(SUPPLIED RECORDS Opens)
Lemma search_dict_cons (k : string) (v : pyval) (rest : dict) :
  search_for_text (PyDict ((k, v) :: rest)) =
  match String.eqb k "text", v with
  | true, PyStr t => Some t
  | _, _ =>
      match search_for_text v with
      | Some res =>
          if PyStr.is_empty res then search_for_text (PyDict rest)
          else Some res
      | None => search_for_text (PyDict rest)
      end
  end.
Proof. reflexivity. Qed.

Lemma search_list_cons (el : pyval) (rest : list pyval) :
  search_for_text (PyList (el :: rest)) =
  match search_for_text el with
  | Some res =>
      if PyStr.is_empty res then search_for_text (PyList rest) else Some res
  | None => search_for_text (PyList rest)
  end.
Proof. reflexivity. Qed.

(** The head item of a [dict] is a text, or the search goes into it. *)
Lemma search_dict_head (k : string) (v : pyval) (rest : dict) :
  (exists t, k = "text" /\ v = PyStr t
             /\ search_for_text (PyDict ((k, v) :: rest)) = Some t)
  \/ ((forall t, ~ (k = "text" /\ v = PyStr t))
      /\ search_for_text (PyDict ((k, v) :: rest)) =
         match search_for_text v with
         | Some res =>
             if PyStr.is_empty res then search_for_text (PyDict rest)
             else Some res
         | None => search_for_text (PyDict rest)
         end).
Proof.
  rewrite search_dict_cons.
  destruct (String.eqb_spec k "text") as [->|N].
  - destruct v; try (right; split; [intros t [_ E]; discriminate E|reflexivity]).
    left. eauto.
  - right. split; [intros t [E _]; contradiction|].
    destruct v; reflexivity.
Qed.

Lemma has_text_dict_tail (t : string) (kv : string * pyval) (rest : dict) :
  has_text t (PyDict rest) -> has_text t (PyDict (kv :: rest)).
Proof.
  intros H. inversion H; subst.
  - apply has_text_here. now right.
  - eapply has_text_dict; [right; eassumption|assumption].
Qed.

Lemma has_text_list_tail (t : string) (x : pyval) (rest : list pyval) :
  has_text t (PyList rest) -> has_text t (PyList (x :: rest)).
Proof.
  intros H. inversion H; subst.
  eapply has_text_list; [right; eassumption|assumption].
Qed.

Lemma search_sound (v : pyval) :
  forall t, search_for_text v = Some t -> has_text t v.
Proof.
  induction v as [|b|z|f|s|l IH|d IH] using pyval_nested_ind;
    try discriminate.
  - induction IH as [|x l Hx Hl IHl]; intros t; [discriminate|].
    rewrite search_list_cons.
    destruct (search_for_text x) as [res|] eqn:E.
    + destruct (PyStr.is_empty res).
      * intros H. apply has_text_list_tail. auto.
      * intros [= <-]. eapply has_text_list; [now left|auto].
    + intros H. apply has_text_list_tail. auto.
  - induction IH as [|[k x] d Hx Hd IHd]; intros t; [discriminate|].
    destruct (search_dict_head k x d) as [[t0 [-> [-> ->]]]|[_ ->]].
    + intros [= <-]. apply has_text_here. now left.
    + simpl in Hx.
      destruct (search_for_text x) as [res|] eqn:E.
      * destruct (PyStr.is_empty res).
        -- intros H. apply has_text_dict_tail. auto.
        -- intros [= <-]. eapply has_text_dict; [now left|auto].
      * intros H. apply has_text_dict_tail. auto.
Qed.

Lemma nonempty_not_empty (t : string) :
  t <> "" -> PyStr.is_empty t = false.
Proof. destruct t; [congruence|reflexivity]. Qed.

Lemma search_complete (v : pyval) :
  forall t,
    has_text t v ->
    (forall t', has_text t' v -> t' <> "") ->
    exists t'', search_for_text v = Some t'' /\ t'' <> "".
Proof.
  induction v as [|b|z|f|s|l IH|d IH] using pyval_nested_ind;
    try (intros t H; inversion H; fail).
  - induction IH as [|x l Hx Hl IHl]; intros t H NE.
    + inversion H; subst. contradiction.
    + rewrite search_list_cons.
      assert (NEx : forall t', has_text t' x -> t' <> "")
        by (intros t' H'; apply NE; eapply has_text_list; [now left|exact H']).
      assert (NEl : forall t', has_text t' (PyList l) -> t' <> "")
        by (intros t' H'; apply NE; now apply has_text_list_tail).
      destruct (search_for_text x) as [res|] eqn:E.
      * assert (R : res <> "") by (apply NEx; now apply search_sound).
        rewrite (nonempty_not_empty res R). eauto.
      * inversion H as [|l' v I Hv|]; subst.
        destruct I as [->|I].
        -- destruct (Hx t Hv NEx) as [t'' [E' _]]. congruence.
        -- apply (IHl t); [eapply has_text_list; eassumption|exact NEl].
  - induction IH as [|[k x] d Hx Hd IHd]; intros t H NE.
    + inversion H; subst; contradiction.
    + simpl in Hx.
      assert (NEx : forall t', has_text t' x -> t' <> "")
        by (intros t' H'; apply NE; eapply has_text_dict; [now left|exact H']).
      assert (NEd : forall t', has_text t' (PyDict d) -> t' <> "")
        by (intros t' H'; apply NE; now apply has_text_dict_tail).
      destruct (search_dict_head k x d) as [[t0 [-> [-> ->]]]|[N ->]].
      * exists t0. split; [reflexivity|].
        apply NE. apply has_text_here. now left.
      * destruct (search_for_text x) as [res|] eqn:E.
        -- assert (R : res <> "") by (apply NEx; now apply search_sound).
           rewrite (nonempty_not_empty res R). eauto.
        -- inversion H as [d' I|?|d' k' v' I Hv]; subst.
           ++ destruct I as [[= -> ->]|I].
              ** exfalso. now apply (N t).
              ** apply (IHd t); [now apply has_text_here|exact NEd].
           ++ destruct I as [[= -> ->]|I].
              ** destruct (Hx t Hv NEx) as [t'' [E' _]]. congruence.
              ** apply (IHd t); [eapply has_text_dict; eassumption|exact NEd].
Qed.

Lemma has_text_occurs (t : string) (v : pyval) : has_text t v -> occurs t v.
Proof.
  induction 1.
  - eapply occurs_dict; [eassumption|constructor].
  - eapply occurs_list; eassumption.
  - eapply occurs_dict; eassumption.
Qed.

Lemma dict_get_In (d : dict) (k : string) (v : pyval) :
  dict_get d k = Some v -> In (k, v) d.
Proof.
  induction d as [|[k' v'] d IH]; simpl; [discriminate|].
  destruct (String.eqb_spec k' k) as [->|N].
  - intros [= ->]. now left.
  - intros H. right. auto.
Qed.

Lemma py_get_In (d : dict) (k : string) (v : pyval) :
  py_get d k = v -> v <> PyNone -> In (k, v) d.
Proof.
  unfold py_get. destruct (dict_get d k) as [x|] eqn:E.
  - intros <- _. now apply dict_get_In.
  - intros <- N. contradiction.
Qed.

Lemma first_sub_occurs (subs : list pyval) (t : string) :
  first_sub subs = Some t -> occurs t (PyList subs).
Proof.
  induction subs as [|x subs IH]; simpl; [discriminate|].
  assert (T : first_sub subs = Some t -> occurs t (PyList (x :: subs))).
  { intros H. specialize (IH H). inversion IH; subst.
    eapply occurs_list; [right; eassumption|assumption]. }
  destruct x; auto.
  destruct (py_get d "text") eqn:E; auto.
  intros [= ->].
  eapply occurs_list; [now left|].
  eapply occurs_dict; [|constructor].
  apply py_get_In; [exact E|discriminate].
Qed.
(SUPPLIED RECORDS Closes)
(SUPPLIED RECORDS Opens)
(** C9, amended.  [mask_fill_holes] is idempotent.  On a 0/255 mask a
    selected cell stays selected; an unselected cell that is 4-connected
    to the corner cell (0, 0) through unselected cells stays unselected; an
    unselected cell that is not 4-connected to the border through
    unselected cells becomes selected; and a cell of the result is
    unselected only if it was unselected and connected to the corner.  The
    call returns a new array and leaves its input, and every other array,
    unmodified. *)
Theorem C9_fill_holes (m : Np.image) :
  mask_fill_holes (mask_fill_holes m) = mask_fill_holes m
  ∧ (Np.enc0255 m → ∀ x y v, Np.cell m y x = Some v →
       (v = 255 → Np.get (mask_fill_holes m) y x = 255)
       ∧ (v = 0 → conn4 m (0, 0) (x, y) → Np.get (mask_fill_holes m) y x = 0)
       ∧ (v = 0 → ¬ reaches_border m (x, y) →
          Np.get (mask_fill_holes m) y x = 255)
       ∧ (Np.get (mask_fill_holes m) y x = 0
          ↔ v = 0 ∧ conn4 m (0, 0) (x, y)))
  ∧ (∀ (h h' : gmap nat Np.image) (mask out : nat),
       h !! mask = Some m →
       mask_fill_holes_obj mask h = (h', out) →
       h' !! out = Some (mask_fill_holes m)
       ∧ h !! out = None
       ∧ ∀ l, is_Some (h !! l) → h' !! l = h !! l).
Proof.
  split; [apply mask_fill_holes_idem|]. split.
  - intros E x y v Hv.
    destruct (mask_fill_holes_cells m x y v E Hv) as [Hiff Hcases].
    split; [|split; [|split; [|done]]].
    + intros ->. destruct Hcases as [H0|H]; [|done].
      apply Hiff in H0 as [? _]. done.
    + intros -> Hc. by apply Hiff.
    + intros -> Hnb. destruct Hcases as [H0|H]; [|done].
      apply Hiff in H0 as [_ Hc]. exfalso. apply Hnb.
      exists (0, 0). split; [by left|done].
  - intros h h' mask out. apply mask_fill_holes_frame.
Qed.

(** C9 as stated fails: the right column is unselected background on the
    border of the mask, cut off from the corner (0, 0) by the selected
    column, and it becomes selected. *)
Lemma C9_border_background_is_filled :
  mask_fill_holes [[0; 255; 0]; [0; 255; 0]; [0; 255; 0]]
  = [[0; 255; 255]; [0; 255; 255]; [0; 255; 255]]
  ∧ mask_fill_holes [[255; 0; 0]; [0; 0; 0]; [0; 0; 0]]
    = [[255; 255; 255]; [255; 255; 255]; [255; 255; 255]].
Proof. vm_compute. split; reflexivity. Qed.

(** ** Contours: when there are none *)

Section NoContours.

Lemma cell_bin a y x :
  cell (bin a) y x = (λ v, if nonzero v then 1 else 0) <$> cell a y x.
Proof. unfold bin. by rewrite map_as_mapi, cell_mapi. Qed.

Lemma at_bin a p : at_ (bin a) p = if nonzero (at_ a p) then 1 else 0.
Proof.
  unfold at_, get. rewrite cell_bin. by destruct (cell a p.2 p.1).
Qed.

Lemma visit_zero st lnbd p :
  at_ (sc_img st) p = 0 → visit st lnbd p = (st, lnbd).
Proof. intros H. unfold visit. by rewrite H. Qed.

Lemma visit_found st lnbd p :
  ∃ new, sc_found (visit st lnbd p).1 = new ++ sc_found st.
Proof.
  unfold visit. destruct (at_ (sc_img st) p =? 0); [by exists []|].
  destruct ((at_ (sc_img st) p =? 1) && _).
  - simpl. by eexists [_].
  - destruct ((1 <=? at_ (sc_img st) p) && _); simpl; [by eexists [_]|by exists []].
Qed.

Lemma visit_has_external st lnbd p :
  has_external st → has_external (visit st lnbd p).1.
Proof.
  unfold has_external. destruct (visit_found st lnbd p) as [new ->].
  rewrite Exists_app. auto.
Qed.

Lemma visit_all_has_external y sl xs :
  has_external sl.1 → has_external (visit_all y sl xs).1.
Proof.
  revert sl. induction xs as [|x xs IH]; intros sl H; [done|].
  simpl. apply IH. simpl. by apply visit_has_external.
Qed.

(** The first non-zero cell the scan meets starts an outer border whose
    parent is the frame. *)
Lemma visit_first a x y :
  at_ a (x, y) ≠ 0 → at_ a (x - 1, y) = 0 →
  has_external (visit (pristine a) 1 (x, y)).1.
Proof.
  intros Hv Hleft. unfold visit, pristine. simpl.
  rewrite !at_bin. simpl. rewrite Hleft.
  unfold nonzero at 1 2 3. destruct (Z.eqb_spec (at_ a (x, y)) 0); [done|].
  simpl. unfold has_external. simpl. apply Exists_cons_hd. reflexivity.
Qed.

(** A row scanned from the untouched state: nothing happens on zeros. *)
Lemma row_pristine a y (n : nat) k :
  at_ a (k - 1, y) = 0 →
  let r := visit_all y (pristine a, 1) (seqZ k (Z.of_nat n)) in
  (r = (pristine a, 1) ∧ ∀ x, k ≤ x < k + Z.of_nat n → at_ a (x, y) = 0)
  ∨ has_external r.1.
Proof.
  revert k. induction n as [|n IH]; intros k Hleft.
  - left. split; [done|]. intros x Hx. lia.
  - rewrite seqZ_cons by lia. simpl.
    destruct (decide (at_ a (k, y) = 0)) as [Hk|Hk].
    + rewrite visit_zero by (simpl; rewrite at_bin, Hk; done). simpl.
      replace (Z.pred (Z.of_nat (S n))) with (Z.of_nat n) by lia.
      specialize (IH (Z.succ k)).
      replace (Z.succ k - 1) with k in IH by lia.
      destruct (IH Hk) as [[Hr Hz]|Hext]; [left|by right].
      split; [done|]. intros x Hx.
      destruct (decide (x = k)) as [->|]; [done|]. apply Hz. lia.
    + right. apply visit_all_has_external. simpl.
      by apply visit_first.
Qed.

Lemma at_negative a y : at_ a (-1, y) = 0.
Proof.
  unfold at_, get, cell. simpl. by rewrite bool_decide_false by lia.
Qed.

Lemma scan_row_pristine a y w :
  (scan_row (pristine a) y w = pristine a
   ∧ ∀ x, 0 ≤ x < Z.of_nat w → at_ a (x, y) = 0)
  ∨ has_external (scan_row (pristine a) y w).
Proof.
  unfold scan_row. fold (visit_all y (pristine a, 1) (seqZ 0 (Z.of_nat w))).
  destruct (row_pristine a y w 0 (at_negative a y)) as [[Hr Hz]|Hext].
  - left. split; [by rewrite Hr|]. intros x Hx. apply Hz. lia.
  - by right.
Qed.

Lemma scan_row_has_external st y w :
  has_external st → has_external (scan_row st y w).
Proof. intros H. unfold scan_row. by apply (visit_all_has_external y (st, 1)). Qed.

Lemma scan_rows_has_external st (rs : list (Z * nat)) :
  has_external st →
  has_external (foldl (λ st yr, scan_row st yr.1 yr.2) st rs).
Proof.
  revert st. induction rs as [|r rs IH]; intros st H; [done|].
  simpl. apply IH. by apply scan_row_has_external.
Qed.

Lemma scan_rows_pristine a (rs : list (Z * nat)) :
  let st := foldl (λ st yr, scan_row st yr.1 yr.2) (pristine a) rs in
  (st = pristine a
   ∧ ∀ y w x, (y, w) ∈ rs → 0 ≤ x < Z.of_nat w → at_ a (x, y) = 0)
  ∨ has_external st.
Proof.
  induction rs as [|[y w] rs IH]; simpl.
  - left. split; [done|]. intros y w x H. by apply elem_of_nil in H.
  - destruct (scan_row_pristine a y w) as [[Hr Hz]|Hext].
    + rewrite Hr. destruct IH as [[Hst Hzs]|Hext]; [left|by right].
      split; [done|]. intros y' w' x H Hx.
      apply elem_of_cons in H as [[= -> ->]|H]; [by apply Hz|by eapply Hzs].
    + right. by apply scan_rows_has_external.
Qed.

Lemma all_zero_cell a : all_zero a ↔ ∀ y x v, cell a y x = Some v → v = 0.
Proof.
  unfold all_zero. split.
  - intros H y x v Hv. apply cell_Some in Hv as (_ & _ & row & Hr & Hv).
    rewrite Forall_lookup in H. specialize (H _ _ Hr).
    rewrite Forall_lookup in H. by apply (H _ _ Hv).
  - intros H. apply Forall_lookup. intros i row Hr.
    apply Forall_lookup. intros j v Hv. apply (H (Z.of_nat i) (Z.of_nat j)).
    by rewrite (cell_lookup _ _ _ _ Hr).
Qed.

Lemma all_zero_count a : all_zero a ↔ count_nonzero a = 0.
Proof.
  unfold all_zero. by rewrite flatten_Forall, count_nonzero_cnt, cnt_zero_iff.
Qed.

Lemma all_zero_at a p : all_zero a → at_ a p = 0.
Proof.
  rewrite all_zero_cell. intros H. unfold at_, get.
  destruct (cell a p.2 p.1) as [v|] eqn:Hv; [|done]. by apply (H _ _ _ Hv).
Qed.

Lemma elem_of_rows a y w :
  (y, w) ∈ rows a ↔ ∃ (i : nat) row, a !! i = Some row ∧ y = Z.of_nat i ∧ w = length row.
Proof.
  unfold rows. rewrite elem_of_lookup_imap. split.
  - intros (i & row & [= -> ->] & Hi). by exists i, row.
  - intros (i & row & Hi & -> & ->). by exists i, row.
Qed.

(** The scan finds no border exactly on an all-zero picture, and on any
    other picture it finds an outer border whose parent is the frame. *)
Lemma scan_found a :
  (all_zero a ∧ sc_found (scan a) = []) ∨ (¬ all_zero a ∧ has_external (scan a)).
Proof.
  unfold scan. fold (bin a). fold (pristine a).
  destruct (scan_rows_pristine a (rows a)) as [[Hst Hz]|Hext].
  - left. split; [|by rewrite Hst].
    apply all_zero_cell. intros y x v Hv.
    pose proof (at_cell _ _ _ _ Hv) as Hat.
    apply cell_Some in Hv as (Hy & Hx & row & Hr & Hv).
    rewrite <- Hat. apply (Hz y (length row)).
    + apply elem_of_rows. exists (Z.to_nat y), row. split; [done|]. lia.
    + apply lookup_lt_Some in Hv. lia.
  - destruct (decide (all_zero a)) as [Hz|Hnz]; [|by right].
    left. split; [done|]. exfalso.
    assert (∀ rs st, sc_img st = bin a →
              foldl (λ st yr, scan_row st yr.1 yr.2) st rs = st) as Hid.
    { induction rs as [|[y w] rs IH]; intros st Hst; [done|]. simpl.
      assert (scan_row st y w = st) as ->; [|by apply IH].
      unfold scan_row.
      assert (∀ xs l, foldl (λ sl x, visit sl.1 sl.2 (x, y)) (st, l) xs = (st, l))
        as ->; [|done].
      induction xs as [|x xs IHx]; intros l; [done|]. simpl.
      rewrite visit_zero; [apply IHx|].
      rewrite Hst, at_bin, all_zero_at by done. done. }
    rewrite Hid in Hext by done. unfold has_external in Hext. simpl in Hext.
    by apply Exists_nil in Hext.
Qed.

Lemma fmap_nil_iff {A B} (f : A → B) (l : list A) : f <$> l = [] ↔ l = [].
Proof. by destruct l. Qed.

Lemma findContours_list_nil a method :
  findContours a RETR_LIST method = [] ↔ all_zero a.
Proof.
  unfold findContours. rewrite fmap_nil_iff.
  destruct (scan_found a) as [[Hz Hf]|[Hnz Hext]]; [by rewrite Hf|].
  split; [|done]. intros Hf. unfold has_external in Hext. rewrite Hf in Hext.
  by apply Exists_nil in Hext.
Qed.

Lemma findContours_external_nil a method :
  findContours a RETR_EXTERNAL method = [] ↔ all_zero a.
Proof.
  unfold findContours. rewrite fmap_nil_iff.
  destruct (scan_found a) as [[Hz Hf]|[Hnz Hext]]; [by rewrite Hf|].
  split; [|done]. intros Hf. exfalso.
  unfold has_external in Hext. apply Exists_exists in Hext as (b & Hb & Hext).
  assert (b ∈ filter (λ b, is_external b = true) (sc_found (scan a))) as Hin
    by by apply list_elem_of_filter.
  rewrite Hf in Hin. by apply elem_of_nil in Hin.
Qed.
(SUPPLIED RECORDS Closes)
(SUPPLIED RECORDS Opens)
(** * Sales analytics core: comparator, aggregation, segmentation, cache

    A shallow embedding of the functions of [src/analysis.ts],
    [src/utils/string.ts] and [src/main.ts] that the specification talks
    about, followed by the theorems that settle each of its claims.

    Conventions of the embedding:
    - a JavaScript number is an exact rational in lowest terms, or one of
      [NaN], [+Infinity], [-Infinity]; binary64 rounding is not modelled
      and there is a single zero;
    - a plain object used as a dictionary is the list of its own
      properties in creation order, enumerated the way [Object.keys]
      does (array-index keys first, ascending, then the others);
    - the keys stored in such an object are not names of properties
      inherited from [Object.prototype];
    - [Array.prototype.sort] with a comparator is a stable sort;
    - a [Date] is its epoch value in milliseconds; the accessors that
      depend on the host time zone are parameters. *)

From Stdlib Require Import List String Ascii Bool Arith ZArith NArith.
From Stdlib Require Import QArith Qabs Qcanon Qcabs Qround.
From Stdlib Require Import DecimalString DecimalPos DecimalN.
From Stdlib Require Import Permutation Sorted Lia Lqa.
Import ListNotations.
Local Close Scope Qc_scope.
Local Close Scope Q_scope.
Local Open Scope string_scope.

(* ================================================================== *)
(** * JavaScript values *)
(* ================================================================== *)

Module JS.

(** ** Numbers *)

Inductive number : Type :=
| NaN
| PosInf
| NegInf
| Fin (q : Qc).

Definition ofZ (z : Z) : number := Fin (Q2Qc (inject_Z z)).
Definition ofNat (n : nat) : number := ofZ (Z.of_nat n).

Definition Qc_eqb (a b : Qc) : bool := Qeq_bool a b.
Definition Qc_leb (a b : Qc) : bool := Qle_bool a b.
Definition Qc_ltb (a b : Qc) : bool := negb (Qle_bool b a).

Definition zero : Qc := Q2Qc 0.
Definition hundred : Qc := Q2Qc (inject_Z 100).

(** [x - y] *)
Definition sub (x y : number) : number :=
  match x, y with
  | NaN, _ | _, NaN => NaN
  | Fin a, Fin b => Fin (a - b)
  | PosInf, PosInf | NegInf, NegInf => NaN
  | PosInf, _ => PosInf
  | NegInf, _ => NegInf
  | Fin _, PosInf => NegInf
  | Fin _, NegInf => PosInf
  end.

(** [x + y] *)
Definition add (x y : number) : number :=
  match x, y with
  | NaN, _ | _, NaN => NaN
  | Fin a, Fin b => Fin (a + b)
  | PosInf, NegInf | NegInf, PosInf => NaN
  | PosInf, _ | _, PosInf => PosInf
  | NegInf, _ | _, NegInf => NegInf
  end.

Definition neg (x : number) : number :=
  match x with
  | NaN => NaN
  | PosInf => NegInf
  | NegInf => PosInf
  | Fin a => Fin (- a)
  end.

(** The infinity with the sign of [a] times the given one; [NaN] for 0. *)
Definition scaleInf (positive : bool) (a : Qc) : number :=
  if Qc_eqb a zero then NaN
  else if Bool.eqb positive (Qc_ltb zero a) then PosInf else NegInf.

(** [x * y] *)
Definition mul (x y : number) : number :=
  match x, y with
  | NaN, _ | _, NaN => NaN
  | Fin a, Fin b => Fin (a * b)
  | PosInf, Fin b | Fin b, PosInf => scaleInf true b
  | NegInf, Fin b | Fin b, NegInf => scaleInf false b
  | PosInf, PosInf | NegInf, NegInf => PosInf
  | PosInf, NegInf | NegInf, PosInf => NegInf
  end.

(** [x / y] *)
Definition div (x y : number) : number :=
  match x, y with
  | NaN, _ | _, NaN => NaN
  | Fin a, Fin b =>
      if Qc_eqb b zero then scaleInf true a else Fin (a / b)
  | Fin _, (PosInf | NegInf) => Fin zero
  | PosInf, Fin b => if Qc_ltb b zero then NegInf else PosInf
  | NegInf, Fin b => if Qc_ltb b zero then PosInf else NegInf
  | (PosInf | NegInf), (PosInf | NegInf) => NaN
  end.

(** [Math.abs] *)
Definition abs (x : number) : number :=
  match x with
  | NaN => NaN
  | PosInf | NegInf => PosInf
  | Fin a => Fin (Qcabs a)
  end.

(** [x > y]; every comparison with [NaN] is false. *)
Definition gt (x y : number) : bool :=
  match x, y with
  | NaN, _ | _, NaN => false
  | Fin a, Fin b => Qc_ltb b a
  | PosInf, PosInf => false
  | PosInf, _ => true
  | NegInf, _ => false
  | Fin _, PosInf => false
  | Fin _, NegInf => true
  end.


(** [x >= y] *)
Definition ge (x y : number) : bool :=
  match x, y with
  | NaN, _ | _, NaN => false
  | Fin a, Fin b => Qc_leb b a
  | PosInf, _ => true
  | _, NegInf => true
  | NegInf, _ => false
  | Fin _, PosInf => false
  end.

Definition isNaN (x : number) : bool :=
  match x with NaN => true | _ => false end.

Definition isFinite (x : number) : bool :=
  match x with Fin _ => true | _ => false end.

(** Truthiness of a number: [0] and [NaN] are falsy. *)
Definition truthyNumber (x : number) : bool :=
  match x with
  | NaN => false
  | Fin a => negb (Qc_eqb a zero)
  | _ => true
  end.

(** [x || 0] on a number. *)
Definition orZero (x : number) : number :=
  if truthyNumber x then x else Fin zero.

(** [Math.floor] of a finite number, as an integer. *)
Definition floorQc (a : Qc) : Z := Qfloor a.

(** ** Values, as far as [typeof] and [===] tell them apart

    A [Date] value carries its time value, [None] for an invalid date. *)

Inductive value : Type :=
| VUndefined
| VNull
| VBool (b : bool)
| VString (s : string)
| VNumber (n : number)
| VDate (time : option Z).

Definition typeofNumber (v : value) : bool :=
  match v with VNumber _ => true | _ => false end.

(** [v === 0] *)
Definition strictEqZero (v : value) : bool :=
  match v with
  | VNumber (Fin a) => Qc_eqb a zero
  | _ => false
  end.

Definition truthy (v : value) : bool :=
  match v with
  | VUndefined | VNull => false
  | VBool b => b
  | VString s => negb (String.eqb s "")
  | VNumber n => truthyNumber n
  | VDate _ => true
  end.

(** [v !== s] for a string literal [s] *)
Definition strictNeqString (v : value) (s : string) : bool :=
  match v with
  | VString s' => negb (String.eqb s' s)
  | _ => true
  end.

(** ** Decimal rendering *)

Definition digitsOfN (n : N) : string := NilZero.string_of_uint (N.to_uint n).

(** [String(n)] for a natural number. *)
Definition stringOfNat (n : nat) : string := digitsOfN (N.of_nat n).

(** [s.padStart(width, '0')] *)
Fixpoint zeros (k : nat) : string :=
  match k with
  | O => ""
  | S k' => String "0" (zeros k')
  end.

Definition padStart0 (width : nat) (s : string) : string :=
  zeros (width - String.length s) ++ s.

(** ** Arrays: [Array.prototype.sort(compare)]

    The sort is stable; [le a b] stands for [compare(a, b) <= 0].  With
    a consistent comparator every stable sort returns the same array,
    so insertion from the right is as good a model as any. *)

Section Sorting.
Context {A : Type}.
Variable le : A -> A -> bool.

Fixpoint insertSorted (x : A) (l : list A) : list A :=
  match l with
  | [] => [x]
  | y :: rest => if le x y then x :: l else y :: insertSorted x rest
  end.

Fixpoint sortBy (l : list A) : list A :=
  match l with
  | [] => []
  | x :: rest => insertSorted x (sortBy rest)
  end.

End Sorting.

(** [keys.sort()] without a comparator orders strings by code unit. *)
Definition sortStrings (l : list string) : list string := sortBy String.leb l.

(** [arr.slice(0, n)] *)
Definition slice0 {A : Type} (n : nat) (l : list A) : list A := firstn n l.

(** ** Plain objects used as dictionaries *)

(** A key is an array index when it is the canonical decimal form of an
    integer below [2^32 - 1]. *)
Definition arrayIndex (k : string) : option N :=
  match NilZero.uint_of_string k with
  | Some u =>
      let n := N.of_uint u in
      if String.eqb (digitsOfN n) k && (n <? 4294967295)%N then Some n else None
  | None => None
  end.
(SUPPLIED RECORDS Closes)
WHAT IS EXPECTED:
Reproduce every line from the entries that holds the word "PyDict".

ANSWER TO THIS PROBLEM:
  search_for_text (PyDict ((k, v) :: rest)) =
          if PyStr.is_empty res then search_for_text (PyDict rest)
      | None => search_for_text (PyDict rest)
             /\ search_for_text (PyDict ((k, v) :: rest)) = Some t)
      /\ search_for_text (PyDict ((k, v) :: rest)) =
             if PyStr.is_empty res then search_for_text (PyDict rest)
         | None => search_for_text (PyDict rest)
  has_text t (PyDict rest) -> has_text t (PyDict (kv :: rest)).
      assert (NEd : forall t', has_text t' (PyDict d) -> t' <> "")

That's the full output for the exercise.